The “measures” of 2002 were not perceived in Pyongyang as true reforms, nor were they even seen as a “first step” in reform. They were not based on a long-term vision and in fact were not part of any master plan with an inner logic and sequence. Therefore the half-heartedness and controversial character of the measures soon became obvious.

Marketization and Its Consequences

The changes in recent years remained mostly spontaneous, and the 2002 reforms only opened the floodgates to market forces. This is significant because, regardless of the intentions of DPRK leaders, the logic of the process called for more changes. The economy actually changed from centrally planned to multi-sectoral, combining the state sector (largely inoperational, except for the military which is quite separate and in fact a “state within the state”), the capitalist sector (joint ventures and trading companies, free economic zones), the semiprivate sector (especially in agriculture and services), and the shadow (criminalized) sector.[23] The testimony to this is plentiful and visible. Beginning in the early 1990s, markets greatly increased in numbers and size. They now number approximately 500 around the country and about 20 in Pyongyang alone.

“Shuttle merchants” deliver merchandise from China in exchange for local minerals and natural products, much as in Russia at an earlier period. Foreign-currency shops increased in number and became the major source of commodities for the middle class. People started small home-based production. The service sector flourished, including restaurants, billiard parlors, karaoke bars, rooms for rent carved out of personal living space, and repair services. Quasi-banking services emerged, and private lenders appeared.[24] All efforts to check these developments through periodic campaigns were in vain.

Did the government intend to adapt its economic guidance system to these new realities? Probably not. Personal interviews indicate that even the most predictable negative by-products of the 2002 measures were quite unexpected to the reformers. One such result was spiraling inflation, with the won devaluing from the official 150 won to $1.00 to more than 3,000 won to the dollar at market rates within five years. This factor alone severely undermined the state sector and the material situation of those working for it. Social stratification became a major source of social tension. Among those able to work, 30 percent are now unemployed. Although 70 percent of the population of North Korea receives 250–380 grams of food per day, a new class of affluent people has emerged. As in Russia, most members of the new, affluent class are connected with the shadow sector, with semi-legal services, or they capitalize on their official bureaucratic positions to gain profits.[25]

Unless checked, the criminalization of the economy could become a major concern not only internally but also internationally (imagine North Korea becoming a safe haven for the Asian underworld). Low-level corruption in North Korea is already widespread, and (as happened in South Korea) it might become a serious problem in the building of a modern transparent economy. Also, in Vietnam, to which North Korea now seems to be looking for inspiration, growth is attributable mostly to the inflow of foreign capital, and one of the consequences has been rampant corruption.

Measures to curb the spread of capitalism were by and large designed to reduce social tensions by giving a guaranteed minimum to the most underprivileged layers of industrial workers and public servants, making state-sector workplaces more attractive, and strengthening control over the population.
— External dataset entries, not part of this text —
(* ===== verification/Json.v ===== *)
(** * Json: [JSON.stringify] and [JSON.parse] on the values the program stores

    The program persists and exports the tree with [JSON.stringify]
    ([saveData], line 61, compact; [exportData], line 580, indented by two
    spaces) and reads it back with [JSON.parse] ([loadData], line 48;
    [importData], line 598).  Those are browser built-ins, not code of the
    repository: they are modelled here from the JSON grammar (RFC 8259) for
    the values a tree of [node]s produces: [null], booleans, natural
    numbers, strings, arrays and objects.  Strings are byte strings; the
    parser reads every escape of RFC 8259, [\u] only below 256; a number
    with a sign, a fraction or an exponent is outside the model (the
    parser rejects it).  [parse_value] takes fuel: [JSON_parse] gives it
    the length of the text plus one, which [jsize_length] shows is enough.

    [encode] writes an entry as the object the code builds; [decode] reads
    an object back whatever the order of its keys, the last of duplicate
    keys winning as in [JSON.parse].  The round trip of [JSON.parse] after
    [JSON.stringify] is proved for every value in both layouts, and that
    of [decode] after [encode] for every entry. *)

From S2P Require Import Prelude Node.

Inductive jvalue : Type :=
| JNull
| JBool (b : bool)
| JNum (n : nat)
| JStr (s : string)
| JArr (vs : list jvalue)
| JObj (kvs : list (string * jvalue)).

Section jvalue_ind'.
Variable P : jvalue -> Prop.
Hypothesis HNull : P JNull.
Hypothesis HBool : forall b, P (JBool b).
Hypothesis HNum : forall n, P (JNum n).
Hypothesis HStr : forall s, P (JStr s).
Hypothesis HArr : forall vs, Forall P vs -> P (JArr vs).
Hypothesis HObj : forall kvs, Forall (fun kv => P kv.2) kvs -> P (JObj kvs).

Fixpoint jvalue_ind' (v : jvalue) : P v :=
  match v with
  | JNull => HNull
  | JBool b => HBool b
  | JNum n => HNum n
  | JStr s => HStr s
  | JArr vs =>
      HArr vs ((fix go (l : list jvalue) : Forall P l :=
                  match l with
                  | [] => @List.Forall_nil _ P
                  | y :: l' => @List.Forall_cons _ P y l' (jvalue_ind' y) (go l')
                  end) vs)
  | JObj kvs =>
      HObj kvs ((fix go (l : list (string * jvalue)) : Forall (fun kv => P kv.2) l :=
                   match l with
                   | [] => @List.Forall_nil _ (fun kv => P kv.2)
                   | y :: l' => @List.Forall_cons _ (fun kv => P kv.2) y l' (jvalue_ind' y.2) (go l')
                   end) kvs)
  end.
End jvalue_ind'.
Controls on markets are said to have been tightened since Kim Jong-il’s 2007 summit meeting with President Roh and the resulting assurances of more help from South Korea. Plans are rumored to exist to prohibit the sale of industrial goods at the markets and to channel them all into state-run shops.

However can the clock be turned back? The introduction of market principles into what was supposed to become the international market–oriented sector of the economy became one of the leadership’s priorities. This process, which started in the mid-1990s, included attempts to create joint ventures and establish free economic zones as testing grounds for new policies. Most significant was the attempt to start the Rajin-Sonbong special economic zone in 1997 based on the “testament” of the late Kim Il-sung. Although many of these efforts were unsuccessful owing to North Korea’s isolation, the closed character of its economy and the lack of trust in it, and the insufficient experience and poor decision-making capabilities of North Korean “business people,” cooperation with South Korea turned out to be a major channel through which to introduce capitalist management. The Kaesong free economic zone, the Mt. Kumgang tourist project, and the upcoming Mt. Paektu tourist project are examples. Recent agreements between the prime ministers of North Korea and South Korea on developing Haeju, cargo traffic, communications in the Kaesong zone, and shipbuilding facilities in the DPRK with ROK assistance are encouraging as they broaden the scope of the South Korea– sponsored market sector in the DPRK’s economy. (However, it remains to be seen whether the Lee Myung-bak administration presents new conditions for their implementation.)

Workers in the Kaesong Economic Zone

As to whether this might mean that the ruling elite is ripe to embrace more radical changes, at least there is now a window of opportunity that is affected by a multitude of factors: military, political, economic, and personal.

The Road Ahead

To start meaningful economic changes, North Korea obviously needs comprehensive and irreversible security guarantees.

The main difference between the DPRK and, say, the People’s Republic of China of the 1970s and 1980s or Vietnam since the 1990s is that when the PRC and Vietnam started reforms their security was not seriously threatened. Now is a crucial time as international hostility to the DPRK and its isolation has until recently been the most important single factor preventing reform. A diplomatic solution to guarantee North Korea’s national security would enable that part of North Korea’s elites who understand the need for change to try modernization measures without fear for their future.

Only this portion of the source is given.